I felt like I had lost my identity in a way and. Just wasn’t sure who I would be if I wasn’t a foster parent. I didn’t know how people would perceive me if they didn’t think of me as a foster parent. I had admittedly become prideful because I read a lot about trauma and TBRI and all the things, and I enjoyed when people asked me questions because I love learning and sharing what I’ve learned.
What I failed to realize was that people didn’t really see me any differently when I was no longer a foster parent; the hangup was my own. They still understood that I had information to share and experiences that had shaped and molded me, as well as my family, and it didn’t matter that I no longer held the title of “foster parent.“
And that through this process, I have realized that I don’t need that title or label or whatever it is. Plus I realized that because I’d been so wrapped up in being a foster parent that other things in my life which I used to enjoy, had taken a backseat.
But once I didn’t have the foster parent label, I felt a sort of freedom to step back into those things. Crafting, for instance. When I was caring for a medically-fragile infant and toddler, there was zero time for that. I wanted to do it, and I knew it would be a good outlet for me, but I really did not have the time. Well, I did not make the time. But since taking a step back, and realizing my absorption with foster care, I have been able to tap back into that part of me that I really missed.

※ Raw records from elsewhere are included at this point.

(* ===== verification/Texts.v ===== *)
(** * Texts of codes and keys ([types/invite.rs], [types/address.rs], [types/macros.rs], [MarketId] of [types/ids.rs])

    Parsers of the short texts that name things: referral codes, base58 addresses, hex
    digests.  A [&str] is the list of its UTF-8 bytes where its characters are examined, and
    a string where a crate decodes it. *)

From Stdlib Require Import ZArith Lia Ascii String.
From stdpp Require Import base list strings.
From S2P Require Import Prelude Signing Challenge.

Open Scope Z_scope.

(** ** [str::trim]

    The UTF-8 encodings of the characters with the White_Space property. *)
Definition white_space : list bytes :=
  map (fun b => [b]) [9; 10; 11; 12; 13; 32] ++ [[194; 133]; [194; 160]; [225; 154; 128]] ++
  map (fun b => [226; 128; b]) [128; 129; 130; 131; 132; 133; 134; 135; 136; 137; 138; 168; 169; 175] ++
  [[226; 129; 159]; [227; 128; 128]].

Definition strip_space (spaces : list bytes) (bs : bytes) : option bytes :=
  match list_find (fun w => w `prefix_of` bs) spaces with
  | Some (_, w) => Some (drop (length w) bs)
  | None => None
  end.

(** Each step removes a character, so the length is fuel enough. *)
Fixpoint trim_front (fuel : nat) (spaces : list bytes) (bs : bytes) : bytes :=
  match fuel with
  | O => bs
  | S fuel => match strip_space spaces bs with Some bs => trim_front fuel spaces bs | None => bs end
  end.

Definition trim (bs : bytes) : bytes :=
  let bs := trim_front (length bs) white_space bs in
  reverse (trim_front (length bs) (map reverse white_space) (reverse bs)).

(** ** Referral codes *)

(* types/invite.rs:3-4 REFERRAL_CODE_MIN_LEN, REFERRAL_CODE_MAX_LEN *)
Definition REFERRAL_CODE_MIN_LEN : nat := 4.
Definition REFERRAL_CODE_MAX_LEN : nat := 16.

Module ReferralCodeFormatError.
(* types/invite.rs:6-12 ReferralCodeFormatError *)
Inductive t := Length (min max : nat) | Charset.
End ReferralCodeFormatError.

(** [u8::to_ascii_uppercase] and [u8::is_ascii_alphanumeric]; a byte of a character beyond
    ASCII is neither a letter nor a digit. *)
Definition to_ascii_uppercase (b : Z) : Z := if (97 <=? b) && (b <=? 122) then b - 32 else b.
Definition is_ascii_alphanumeric (b : Z) : bool :=
  is_ascii_digit b || ((65 <=? b) && (b <=? 90)) || ((97 <=? b) && (b <=? 122)).

Module ReferralCode.
(* types/invite.rs:24-39 ReferralCode::parse *)
Definition parse (input : bytes) : res ReferralCodeFormatError.t bytes :=
  let normalized := map to_ascii_uppercase (trim input) in
  _ ← reject_if (negb ((REFERRAL_CODE_MIN_LEN <=? length normalized)%nat && (length normalized <=? REFERRAL_CODE_MAX_LEN)%nat))
        (ReferralCodeFormatError.Length REFERRAL_CODE_MIN_LEN REFERRAL_CODE_MAX_LEN);
  _ ← reject_if (negb (forallb is_ascii_alphanumeric normalized)) ReferralCodeFormatError.Charset;
  Ok normalized.

(** Reading a code from a message. *)
(* types/invite.rs:86-91 Deserialize for ReferralCode *)
Definition deserialize (raw : bytes) : option bytes := res_ok (parse raw).
End ReferralCode.

(* types/invite.rs:120-120 RESERVED_CODES *)
Definition RESERVED_CODES : list bytes :=
  map as_bytes ["ACTA"; "ADMIN"; "SYSTEM"; "SUPPORT"; "NULL"; "ROOT"; "API"]%string.

(** [str::eq_ignore_ascii_case]. *)
Definition eq_ignore_ascii_case (a b : bytes) : bool :=
  bool_decide (map to_ascii_uppercase a = map to_ascii_uppercase b).

(* types/invite.rs:122-127 is_reserved *)
Definition is_reserved (code : bytes) : bool :=
  existsb (fun reserved => eq_ignore_ascii_case reserved code) RESERVED_CODES.

Module TakerStatus.
(* types/invite.rs:105-110 TakerStatus *)
Inductive t := Pending | Active.

(** The names in snake case, which strum derives. *)
Definition to_string (s : t) : string := match s with Pending => "pending" | Active => "active" end.

(* types/invite.rs:112-118 TryFrom<String> for TakerStatus *)
Definition try_from (value : string) : option t :=
  if String.eqb value "pending" then Some Pending else if String.eqb value "active" then Some Active else None.
End TakerStatus.

(** ** Addresses and digests *)

Module AddressError.
(* types/address.rs:101-107 AddressError *)
Inductive t := InvalidBase58 | InvalidLength (actual : nat).
End AddressError.

Section keys.
Context `{C : Crypto}.

(* types/address.rs:27-35 Address32::from_base58 *)
Definition from_base58 (value : string) : res AddressError.t key :=
  decoded ← map_err (fun _ => AddressError.InvalidBase58) (bs58_decode value);
  _ ← reject_if (negb (length decoded =? 32)%nat) (AddressError.InvalidLength (length decoded));
  Ok decoded.

(* types/address.rs:38-40 Address32::to_base58 *)
Definition to_base58 (self : key) : string := bs58_encode self.

(** An address and its text. *)
(* types/ids.rs:112-119 define_address_id *)
Record AddressId := { ai_address : key; ai_base58 : string }.
(* types/ids.rs:121-127 define_address_id (new) *)
Definition address_id (address : key) : AddressId := {| ai_address := address; ai_base58 := to_base58 address |}.

(* types/macros.rs:62-72 define_bytes32_newtype (from_hex) *)
Definition from_hex (s : string) : option bytes :=
  let s := match strip_prefix "0x" s with Some rest => rest | None => s end in
  decoded ← res_ok (hex_decode s);
  if (length decoded =? 32)%nat then Some decoded else None.

(* types/macros.rs:74-77 define_bytes32_newtype (hex) *)
Definition hex (self : bytes) : string := hex_encode self.
End keys.

(** ** Facts *)

(** What a code consists of. *)
Definition canonical (code : bytes) : Prop :=
  (REFERRAL_CODE_MIN_LEN <= length code <= REFERRAL_CODE_MAX_LEN)%nat /\
  Forall (fun b => 48 <= b <= 57 \/ 65 <= b <= 90) code.

(** Each space starts, and ends, with a byte that is not alphanumeric. *)
Definition foreign (w : bytes) : Prop := match w with [] => False | x :: _ => x < 48 \/ 122 < x end.

#[export] Instance foreign_dec w : Decision (foreign w).
Proof. destruct w; simpl; apply _. Defined.

Lemma spaces_foreign : Forall foreign white_space /\ Forall foreign (map reverse white_space).
Proof. split; by apply (bool_decide_unpack _). Qed.

Lemma trim_front_id fuel spaces bs :
  Forall foreign spaces -> Forall (fun b => 48 <= b <= 122) bs -> trim_front fuel spaces bs = bs.
Proof.
  intros Hw Hb. destruct fuel as [|fuel]; [done|]. simpl. unfold strip_space.
  destruct (list_find _ spaces) as [[i w]|] eqn:Hf; [|done]. exfalso.
  apply list_find_Some in Hf as (Hi & [k ->] & _). apply list_elem_of_lookup_2 in Hi.
  rewrite Forall_forall in Hw. specialize (Hw w Hi). destruct w as [|x w]; [done|].
  apply Forall_app in Hb as [Hb _]. inversion Hb; subst. simpl in Hw. lia.
Qed.

Lemma trim_id bs : Forall (fun b => 48 <= b <= 122) bs -> trim bs = bs.
Proof.
  intros H. destruct spaces_foreign as [H1 H2]. unfold trim. rewrite (trim_front_id _ white_space) by done.
  rewrite trim_front_id; [apply reverse_involutive|done|by apply Forall_reverse].
Qed.

Lemma uppercase_canonical b :
  is_ascii_alphanumeric (to_ascii_uppercase b) = true <->
  48 <= to_ascii_uppercase b <= 57 \/ 65 <= to_ascii_uppercase b <= 90.
Proof.
  unfold is_ascii_alphanumeric, is_ascii_digit, to_ascii_uppercase.
  destruct ((97 <=? b) && (b <=? 122)) eqn:Hb; rewrite ?orb_true_iff, ?andb_true_iff, ?Z.leb_le in *; [lia|].
  rewrite andb_false_iff, !Z.leb_gt in Hb. lia.
Qed.

Lemma uppercase_id b : 48 <= b <= 57 \/ 65 <= b <= 90 -> to_ascii_uppercase b = b.
Proof.
  intros H. unfold to_ascii_uppercase. destruct ((97 <=? b) && (b <=? 122)) eqn:Hb; [|done].
  rewrite andb_true_iff, !Z.leb_le in Hb. lia.
Qed.

Lemma uppercase_ids code : Forall (fun b => 48 <= b <= 57 \/ 65 <= b <= 90) code -> map to_ascii_uppercase code = code.
Proof. induction 1; simpl; [done|]. f_equal; [by apply uppercase_id|done]. Qed.

(** The parser accepts an input whose trimmed, uppercased text is a code, and returns it. *)
Lemma parse_Ok input code :
  ReferralCode.parse input = Ok code <-> code = map to_ascii_uppercase (trim input) /\ canonical code.
Proof.
  unfold ReferralCode.parse, canonical. set (n := map _ _).
  assert (Hc : forallb is_ascii_alphanumeric n = true <-> Forall (fun b => 48 <= b <= 57 \/ 65 <= b <= 90) n).
  { unfold n. rewrite forallb_forall, Forall_map, Forall_forall. setoid_rewrite in_map_iff. split.
    - intros H x Hx. apply uppercase_canonical, H. exists x. by rewrite <- list_elem_of_In.
    - intros H x (y & <- & Hy). apply uppercase_canonical, H. by apply list_elem_of_In. }
  destruct ((REFERRAL_CODE_MIN_LEN <=? length n)%nat && (length n <=? REFERRAL_CODE_MAX_LEN)%nat) eqn:Hl; simpl.
  - rewrite andb_true_iff, !Nat.leb_le in Hl. destruct (forallb is_ascii_alphanumeric n) eqn:Hf; simpl.
    + split; [intros [= <-]; split; [done|]; split; [lia|by apply Hc]|intros [-> _]; done].
    + split; [done|]. intros [-> [_ H]]. apply Hc in H. congruence.
  - split; [done|]. intros [-> [H _]]. rewrite andb_false_iff, !Nat.leb_gt in Hl. lia.
Qed.

(** No byte of a space is a letter, so changing case and trimming commute. *)
Definition unlettered (w : bytes) : Prop := Forall (fun x => x < 65 \/ (90 < x /\ x < 97) \/ 122 < x) w.

Lemma spaces_unlettered : Forall unlettered white_space /\ Forall unlettered (map reverse white_space).
Proof. unfold unlettered. split; by apply (bool_decide_unpack _). Qed.

Lemma uppercase_prefix w bs : unlettered w -> w `prefix_of` map to_ascii_uppercase bs <-> w `prefix_of` bs.
Proof.
  intros Hw. revert bs. induction Hw as [|x w Hx Hw IH]; intros [|b bs]; simpl.
  1-2: split; intros; apply prefix_nil.
  - done.
  - assert (Hb : x = to_ascii_uppercase b <-> x = b).
    { unfold to_ascii_uppercase. destruct ((97 <=? b) && (b <=? 122)) eqn:Hb; [|done].
      rewrite andb_true_iff, !Z.leb_le in Hb. lia. }
    split; intros H; pose proof (prefix_cons_inv_1 _ _ _ _ H) as Hx'; apply prefix_cons_inv_2 in H.
    + apply Hb in Hx' as ->. by apply prefix_cons, IH.
    + rewrite <- (proj2 Hb Hx'). by apply prefix_cons, IH.
Qed.

Lemma uppercase_strip spaces bs :
  Forall unlettered spaces ->
  strip_space spaces (map to_ascii_uppercase bs) = map to_ascii_uppercase <$> strip_space spaces bs.
Proof.
  intros Hw. unfold strip_space.
  assert (H : list_find (fun w => w `prefix_of` map to_ascii_uppercase bs) spaces = list_find (fun w => w `prefix_of` bs) spaces).
  { induction Hw as [|w spaces Hs Hw IH]; [done|]. simpl. pose proof (uppercase_prefix w bs Hs).
    do 2 case_decide; try tauto. by rewrite IH. }
  rewrite H. clear H. destruct (list_find _ spaces) as [[i w]|]; cbn; [|done]. by rewrite skipn_map.
Qed.

Lemma uppercase_trim_front fuel spaces bs :
  Forall unlettered spaces ->
  trim_front fuel spaces (map to_ascii_uppercase bs) = map to_ascii_uppercase (trim_front fuel spaces bs).
Proof.
  intros Hw. revert bs. induction fuel as [|fuel IH]; intros bs; [done|]. simpl. rewrite uppercase_strip by done.
  destruct (strip_space spaces bs) as [bs'|]; simpl; [apply IH|done].
Qed.

Lemma uppercase_trim bs : trim (map to_ascii_uppercase bs) = map to_ascii_uppercase (trim bs).
Proof.
  destruct spaces_unlettered as [H1 H2]. unfold trim. rewrite length_map, uppercase_trim_front, length_map by done.
  set (front := trim_front _ white_space bs). rewrite <- !(fmap_reverse to_ascii_uppercase).
  change (to_ascii_uppercase <$> reverse front) with (map to_ascii_uppercase (reverse front)).
  rewrite uppercase_trim_front by done. apply (eq_sym (fmap_reverse to_ascii_uppercase _)).
Qed.

Lemma uppercase_twice bs : map to_ascii_uppercase (map to_ascii_uppercase bs) = map to_ascii_uppercase bs.
Proof.
  rewrite map_map. apply map_ext. intros b. unfold to_ascii_uppercase.
  destruct ((97 <=? b) && (b <=? 122)) eqn:Hb; [|by rewrite Hb]. rewrite andb_true_iff, !Z.leb_le in Hb.
  by rewrite (proj2 (Z.leb_gt 97 (b - 32))) by lia.
Qed.

(** A referral code is in normal form: what the parser returns is 4 to 16 uppercase letters
    and digits, which parse to themselves; an input is refused exactly when its normal form
    is not a code; a code is reserved exactly when it is one of the reserved ones. *)
Theorem referral_codes_canonical input :
  match ReferralCode.parse input with
  | Ok code =>
      canonical code /\ ReferralCode.parse code = Ok code /\ ReferralCode.parse (map to_ascii_uppercase input) = Ok code /\
      (is_reserved code = true <-> code ∈ RESERVED_CODES)
  | Err _ => ~ canonical (map to_ascii_uppercase (trim input))
  | Panic => False
  end.
Proof.
  destruct (ReferralCode.parse input) as [code|e|] eqn:Hp.
  - apply parse_Ok in Hp as [Hc H]. pose proof H as [_ Hb].
    assert (Hz : Forall (fun b => 48 <= b <= 122) code) by (eapply Forall_impl; [exact Hb|]; simpl; lia).
    split_and!; [done|apply parse_Ok; by rewrite trim_id, uppercase_ids|
                 apply parse_Ok; by rewrite uppercase_trim, uppercase_twice|].
    unfold is_reserved. rewrite existsb_exists. setoid_rewrite bool_decide_eq_true.
    rewrite (uppercase_ids code Hb). split.
    + intros (r & Hr & Heq). apply list_elem_of_In in Hr.
      assert (Hup : Forall (fun r => map to_ascii_uppercase r = r) RESERVED_CODES) by by repeat constructor.
      rewrite Forall_forall in Hup. by rewrite <- Heq, (Hup r Hr).
    + intros Hr. exists code. split; [by apply list_elem_of_In|by apply uppercase_ids].
  - intros Hc. assert (ReferralCode.parse input = Ok (map to_ascii_uppercase (trim input))); [|congruence].
    by apply parse_Ok.
  - revert Hp. unfold ReferralCode.parse, reject_if. destruct (negb (_ && _)); [done|]. by destruct (negb _).
Qed.

(** The texts of addresses and digests read back as what was written, with or without the
    prefix of a digest, and nothing else than 32 bytes is read. *)
Theorem key_texts_roundtrip `{CL : CryptoLaws} a :
  is_array 32 a ->
  from_base58 (to_base58 a) = Ok a /\ from_base58 (ai_base58 (address_id a)) = Ok (ai_address (address_id a)) /\
  from_hex (hex a) = Some a /\ from_hex ("0x" +:+ hex a) = Some a /\
  (forall s, from_hex s = res_ok (decode_hex_32 s)) /\
  (forall s b, from_base58 s = Ok b -> length b = 32%nat) /\ (forall s b, from_hex s = Some b -> length b = 32%nat).
Proof.
  intros Ha. pose proof Ha as [Hl Hb].
  assert (H58 : from_base58 (to_base58 a) = Ok a).
  { unfold from_base58, to_base58. rewrite bs58_decode_encode by done. simpl. by rewrite Hl. }
  split_and!; try done.
  - unfold from_hex, hex, strip_prefix. rewrite hex_encode_no_prefix, hex_decode_encode by done. simpl. by rewrite Hl.
  - unfold from_hex, hex. rewrite (proj2 (strip_prefix_Some "0x" _ _) eq_refl), hex_decode_encode by done. simpl. by rewrite Hl.
  - intros s. unfold from_hex, decode_hex_32. destruct (hex_decode _) as [d|e|]; simpl; try done.
    by destruct (length d =? 32)%nat.
  - intros s b. unfold from_base58. destruct (bs58_decode s) as [d|e|]; simpl; try done.
    destruct (length d =? 32)%nat eqn:Hd; simpl; [|done]. intros [= <-]. by apply Nat.eqb_eq.
  - intros s b. unfold from_hex. destruct (hex_decode _) as [d|e|]; simpl; try done.
    destruct (length d =? 32)%nat eqn:Hd; [|done]. intros [= <-]. by apply Nat.eqb_eq.
Qed.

In a way, when I became a foster parent, I almost became one dimensional, and that’s all I could see myself as. (It’s not a healthy way to view things, in case you were wondering.) We are each multi-faceted individuals with lots of interests and skills and abilities. And when you lose yourself to one piece of you, and makes everything else kind of fade away.
So I guess more than anything, this is a bit of a cautionary tale…to pay attention to the things that you enjoy, prior to foster care, and make sure you stay rooted in them. Put it on the calendar if you have to. I’m a big “calendar and list” kind of girl. If it’s on the list or if it’s on the calendar, I’m going to make it happen. Some of you may be the same way.
Or maybe you would be better to have an accountability partner of sorts. Someone you enjoy other activities with who can keep you rooted in them…and who can keep encouraging you to stay involved and connected.
Regardless of how you do it, I encourage you to NOT lose yourself completely to being a foster parent, even though it can be easy to do; those other parts of you can be life-giving and life-changing when you experience the challenges of foster parenting.